Na Ásia, onde o vírus foi detectado (China), os países mais atingidos debelaram o vírus com relativa rapidez e eficácia, graças ao sistema de controlo digital existente, que permite seguir todos os passos dos cidadãos, através de uma "app" instalada nos seus telemóveis que, por sua vez, estão ligados a um sofisticado sistema de cãmaras de vigilância. A "app", que serve para medir a febre do portador do telemóvel, está ligada ao sistema central de informação e, a partir de identificação pessoal, é fácil rastrear quem está infectado ou não. Dessa forma, foi possível confinar a população infectada e isolá-la do resto da população. Um êxito (só possível em estados fortemente centralizados e autoritários) onde os cidadãos, aparentemente, confiam no estado "protector" e não se importam de partilhar informação.
Método diferente, e mais consensual, é o do confinamento total (afinal, já usado na Idade Média) quando se desconhecem as causas (vírus) e não existe tratamento (vacina) para a cura. Isolam-se as populações em casa, coercivamente se necessário, de forma a diminuir o risco de contágio e a evitar o colapso das unidades hospitalares que, em caso de pânico, ficariam sobrecarregadas.
Finalmente, o sistema aberto (ou "inteligent lockdown") que tem os seus adeptos nos países europeus mais liberais e foi seguido e.o. pela Holanda, pela Suécia, pela Noruega, pelo UK e pelos EUA. Este sistema defende a "imunidade do rebanho" (herd's imunity) segundo a qual, a imunidade de grupo, é atingida quando 60% da sua população fica infectada. Nessa altura, o grupo-alvo, está imune. Isto, enquanto não houver vacina, claro.
Johan Giesecke, ex-director geral da saúde sueca e actual assessor para questões epidemiológicas naquele país, deu ontem uma entrevista ao "Público", onde defende o método sueco, aconselhando as pessoas a fazer a sua vida normal ao ar livre, ainda que mantendo o distanciamento social aconselhável. Também diz que a imunidade de grupo, na Suécia, rondará os 25% na região da grande Estocolmo (2,5 milhões de habitantes), o que quer dizer que cerca de 625.000 cidadãos suecos, já estarão imunes. Na mesma entrevista, afirma que, quando esta pandemia terminar, os números de mortes serão muito semelhantes em todo o continente europeu...
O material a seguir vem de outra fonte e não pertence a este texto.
(* ===== verification/QueueLive.v ===== *)
(** * No job waits forever (ds4_server.c)

    A worker that keeps dequeuing reaches every queued job: the jobs ahead of it are
    finitely many, and no arrival can overtake it. *)

From S2P Require Import Prelude Float64 Route JobQueue.

Section Rounds.
Variable recv : Z -> Z -> recv_result.
Variable now : Z -> spec_float.

(** The clients of a batch enqueue their jobs, one after the other. *)
Definition enqueue_all (s : server) (batch : list Z) : server :=
  fold_left (fun s i => (enqueue s i).1) batch s.

(** One round of worker_main: arrivals since the last one, then a dequeue. *)
Definition round (s : server) (batch : list Z) : option (server * dequeued) :=
  dequeue recv now (enqueue_all s batch).

Fixpoint serve (s : server) (batches : list (list Z)) : option (server * list dequeued) :=
  match batches with
  | [] => Some (s, [])
  | b :: t =>
      r ← round s b;
      rs ← serve r.1 t;
      Some (rs.1, r.2 :: rs.2)
  end.

(** ** Arrivals *)

Lemma enqueue_other s i k l : queue_rep s l -> k <> i -> k ∉ l ->
  jobs (enqueue s i).1 !! k = jobs s !! k.
Proof.
  intros Hq Hk Hl. unfold enqueue. cbn. rewrite (rep_tail _ _ Hq).
  assert (Ht : forall t, last l = Some t -> t <> k).
  { intros t Ht ->. apply Hl. by apply last_Some_elem_of. }
  repeat case_match; cbn; rewrite ?lookup_alter_ne; try done; by apply Ht.
Qed.

(** The jobs that arrive are distinct, exist, and are not in the queue yet. *)
Definition arriving (s : server) (l : list Z) (ks : list Z) : Prop :=
  NoDup ks /\ Forall (fun i => (i ∉ l) /\ exists j, jobs s !! i = Some j /\ next j = None) ks.

Lemma enqueue_all_rep s l batch rest : queue_rep s l -> arriving s l (batch ++ rest) ->
  exists added, queue_rep (enqueue_all s batch) (l ++ added) /\
    (forall i, i ∈ added -> i ∈ batch) /\ arriving (enqueue_all s batch) (l ++ added) rest.
Proof.
  unfold enqueue_all. revert s l. induction batch as [|i batch IH]; intros s l Hq Hf; cbn.
  - exists []. rewrite app_nil_r. split; [done|]. split; [|done]. by intros i ?.
  - destruct Hf as [Hnd Hf]. cbn in Hnd, Hf. apply NoDup_cons in Hnd as [Hi Hnd].
    apply Forall_cons in Hf as [(Hil & j & Hj & Hn) Hf].
    pose proof (enqueue_rep s l i j Hq Hj Hil Hn) as He.
    set (s1 := (enqueue s i).1) in *.
    set (a := match (enqueue s i).2 with ENQ_OK => [i] | _ => [] end).
    assert (Hq1 : queue_rep s1 (l ++ a)).
    { unfold a. destruct (enqueue s i).2; [done|rewrite app_nil_r; done..]. }
    assert (Ha : forall k, k ∈ a -> k = i).
    { unfold a. intros k. destruct (enqueue s i).2; [by intros ->%list_elem_of_singleton|by intros ?%elem_of_nil..]. }
    destruct (IH s1 (l ++ a) Hq1) as (added & Hq2 & Hin & Har).
    { split; [done|]. rewrite Forall_forall in *. intros k Hk. destruct (Hf k Hk) as (Hkl & jk & Hjk & Hnk).
      assert (Hki : k <> i) by (by intros ->). split.
      - rewrite elem_of_app. intros [?|?%Ha]; done.
      - exists jk. split; [|done]. unfold s1. by rewrite (enqueue_other s i k l Hq Hki Hkl). }
    exists (a ++ added). rewrite app_assoc. split; [done|]. split; [|done].
    intros k [->%Ha|Hk%Hin]%elem_of_app; [by left|by right].
Qed.

(** ** A dequeue leaves the jobs outside the queue alone *)

Lemma on_job_other f i s k : k <> i -> jobs (on_job i f s) !! k = jobs s !! k.
Proof. intros Hk. cbn. by rewrite lookup_alter_ne. Qed.

Lemma shed_other s i j k : k <> i -> jobs (job_shed_aged recv s i j) !! k = jobs s !! k.
Proof.
  intros Hk. unfold job_shed_aged, client_disconnected, job_finish.
  destruct (match recv _ _ with Received _ => _ | RecvError _ => _ end);
    by rewrite !on_job_other.
Qed.

Lemma dequeue_loop_other l : forall fuel s s' r, queue_rep s l ->
  dequeue_loop recv now fuel s = Some (s', r) ->
  forall k, k ∉ l -> jobs s' !! k = jobs s !! k.
Proof.
  induction l as [|i l IH]; intros fuel s s' r Hq Hd k Hk; (destruct fuel as [|fuel]; [done|]);
    cbn [dequeue_loop] in Hd; rewrite (rep_head _ _ Hq) in Hd; cbn [hd_error] in Hd.
  - by injection Hd as <- _.
  - apply not_elem_of_cons in Hk as [Hki Hk].
    pose proof (rep_nodup _ _ Hq) as Hnd. apply NoDup_cons in Hnd as [Hi _].
    destruct (unlink_spec s i l Hq) as (j & s1 & Hj & Hu & Hq1 & Hj1 & Hs1). rewrite Hu in Hd.
    assert (Hk1 : jobs s1 !! k = jobs s !! k) by (rewrite Hj1; by rewrite lookup_alter_ne).
    assert (Hj1' : jobs s1 !! i = Some (JobQueue.set_next None j)) by (by rewrite Hj1, lookup_alter_eq, Hj).
    unfold mbind, option_bind in Hd. cbv beta iota in Hd. rewrite Hj1' in Hd. cbv beta iota in Hd.
    destruct (client_disconnected recv s1 _) as [gone s2'] eqn:Ecd.
    assert (s2' = set_tick (tick s1 + 1) s1) as -> by (by injection Ecd). clear Ecd.
    set (s2 := set_tick (tick s1 + 1) s1) in *.
    assert (Hq2 : queue_rep s2 l) by by apply (queue_rep_fields s1).
    destruct gone; [|destruct (job_queue_aged now s2 _)].
    + rewrite (IH _ _ _ _ ltac:(unfold job_finish; by do 2 (apply queue_rep_job; [done|])) Hd k Hk).
      unfold job_finish. by rewrite !on_job_other.
    + rewrite (IH _ _ _ _ ltac:(apply (shed_settles recv s1 s2 i (JobQueue.set_next None j) l); try done) Hd k Hk).
      by rewrite shed_other.
    + by injection Hd as <- _.
Qed.

(** ** Progress *)

Lemma arriving_other s s' l l' ks : arriving s l ks -> (forall i, i ∈ l' -> i ∈ l) ->
  (forall i, i ∉ l -> jobs s' !! i = jobs s !! i) -> arriving s' l' ks.
Proof.
  intros [Hnd Hf] Hl Hj. split; [done|]. rewrite Forall_forall in *. intros i Hi.
  destruct (Hf i Hi) as (Hil & j & Hji & Hn). split; [by intros ?%Hl|]. exists j. by rewrite Hj.
Qed.

Lemma split_unique (x : Z) pre post pre' post' :
  pre ++ x :: post = pre' ++ x :: post' -> NoDup (pre ++ x :: post) -> pre' = pre.
Proof.
  revert pre'. induction pre as [|a pre IH]; intros [|b pre']; simpl; intros H Hn; try done.
  - injection H as -> ->. apply NoDup_cons in Hn as [Hn _]. destruct Hn.
    apply elem_of_app. right. by left.
  - injection H as -> <-. apply NoDup_cons in Hn as [Hn _]. destruct Hn.
    apply elem_of_app. right. by left.
  - injection H as -> H. apply NoDup_cons in Hn as [_ Hn]. f_equal. by apply IH.
Qed.

(** a queued job is served: a worker that keeps dequeuing, with any jobs arriving
    between its rounds, has after at most as many rounds as there are jobs ahead,
    and one more, been handed the job, or the job is settled: canceled because its
    client left, or answered 503 because it waited too long. *)
Theorem queued_job_is_served s pre x post batches :
  queue_rep s (pre ++ x :: post) -> arriving s (pre ++ x :: post) (concat batches) ->
  (length pre < length batches)%nat ->
  exists n s' rs, (n <= S (length pre))%nat /\ serve s (take n batches) = Some (s', rs) /\
    (last rs = Some (Got x) \/ settled_job s' x).
Proof.
  remember (length pre) as m eqn:Hm. revert s pre post batches Hm.
  induction m as [m IH] using lt_wf_ind. intros s pre post batches Hm Hq Har Hb.
  destruct batches as [|b bs]; [cbn in Hb; lia|]. cbn [concat] in Har.
  destruct (enqueue_all_rep s _ b (concat bs) Hq Har) as (added & Hq1 & _ & Har1).
  rewrite <- app_assoc in Hq1, Har1. cbn in Hq1, Har1.
  set (s1 := enqueue_all s b) in *. set (l1 := pre ++ x :: post ++ added) in *.
  destruct (dequeue_loop_spec recv now l1 (S (Z.to_nat (queued s1))) s1 Hq1) as (s2 & r & pre0 & Hd & Hst & Hr).
  { rewrite (rep_count _ _ Hq1). unfold blen. lia. }
  assert (Hround : round s b = Some (s2, r)) by exact Hd.
  assert (Hserve1 : serve s (take 1 (b :: bs)) = Some (s2, [r])).
  { cbn [take serve]. rewrite Hround. cbn. by destruct bs. }
  assert (Hx1 : x ∈ l1) by (apply elem_of_app; right; by left).
  assert (Hnow : settled_job s2 x \/ r = Got x -> exists n s' rs,
    (n <= S m)%nat /\ serve s (take n (b :: bs)) = Some (s', rs) /\
    (last rs = Some (Got x) \/ settled_job s' x)).
  { intros H. exists 1%nat, s2, [r]. split; [lia|]. split; [exact Hserve1|].
    destruct H as [H| ->]; [by right|by left]. }
  destruct Hst as (Hsettled & _).
  assert (Hin : x ∈ pre0 -> settled_job s2 x) by (intros H; rewrite Forall_forall in Hsettled; by apply Hsettled).
  destruct r as [i| |]; [|destruct Hr as [<- _]; apply Hnow; by left; apply Hin..].
  destruct Hr as (post0 & j & Hl & Hq2 & _). rewrite Hl in Hx1.
  apply elem_of_app in Hx1 as [Hx1|Hx1]; [apply Hnow; by left; apply Hin|].
  apply elem_of_cons in Hx1 as [->|Hx1]; [apply Hnow; by right|].
  apply list_elem_of_split in Hx1 as (pre' & post' & ->).
  assert (Hpre : pre0 ++ i :: pre' = pre).
  { apply (split_unique x pre (post ++ added) (pre0 ++ i :: pre') post').
    - rewrite <- app_assoc. exact Hl.
    - apply (rep_nodup _ _ Hq1). }
  assert (Hlen : (length pre' < m)%nat) by (rewrite Hm, <- Hpre, length_app; cbn; lia).
  destruct (IH (length pre') Hlen s2 pre' post' bs eq_refl Hq2) as (n & s' & rs & Hn & Hs & Hfin).
  - apply (arriving_other s1 s2 l1); [done| |].
    + intros k Hk. rewrite Hl. apply elem_of_app. right. by right.
    + by apply (dequeue_loop_other l1 _ s1 s2 _ Hq1 Hd).
  - cbn in Hb. lia.
  - exists (S n), s', (Got i :: rs). split; [lia|]. split.
    + cbn [take serve]. rewrite Hround. cbn. by rewrite Hs.
    + destruct Hfin as [Hfin|Hfin]; [left|by right]. rewrite last_cons_some, Hfin. done.
Qed.
End Rounds.

(** Job 8 waits behind a job whose client left; job 9 arrives. *)
Example queued_job_is_served_witness :
  exists n s' rs, (n <= 2)%nat /\
    serve witness_recv (fun _ => F64.zero) witness_server (take n [[9]; []]) = Some (s', rs) /\
    (last rs = Some (Got 8) \/ settled_job s' 8).
Proof.
  apply (queued_job_is_served witness_recv (fun _ => F64.zero) witness_server [7] 8 [] [[9]; []]).
  - exact witness_rep.
  - split; [by apply (bool_decide_unpack _)|]. constructor; [|constructor]. split.
    + simpl. intros H. repeat (apply elem_of_cons in H as [H|H]; [discriminate H|]).
      by apply elem_of_nil in H.
    + exists (witness_job 3 None). by split.
  - simpl. lia.
Defined.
Fomos consultar os dados disponibilizados pela Organização Mundial de Saúde (site "worldometer"):
Dos 30 primeiros países da lista, só 6 países apresentam mais mortes em números relativos (mortos por milhão de habitantes) do que a Suécia: a Espanha (544), a Itália (478), o Reino Unido (419), a França (381), a Bélgica (684) e a Holanda (297). A Suécia tem 274/por milhão. Os restantes 23 países, entre os quais Portugal (104/por milhão), têm todos menos mortes.
Em ambos os grupos, há países que defendem o confinamento geral e países que defendem o sistema aberto. Portugal, que tem sensivelmente o mesmo número de habitantes da Suécia (10 milhões) e defende o confinamento geral, tem quase 3 vezes menos mortos que a Suécia, que tem um sistema aberto. Afinal, em que ficamos?
Numa coisa, estou de acordo com Giesecke. Ele alerta para os perigos dos estados de emergência, que os ditadores não deixarão de aproveitar para aumentar o seu poder. Dá o exemplo de Orbán (Hungria). É verdade. Por isso, para além de combater o vírus, também é preciso combater os ditadores.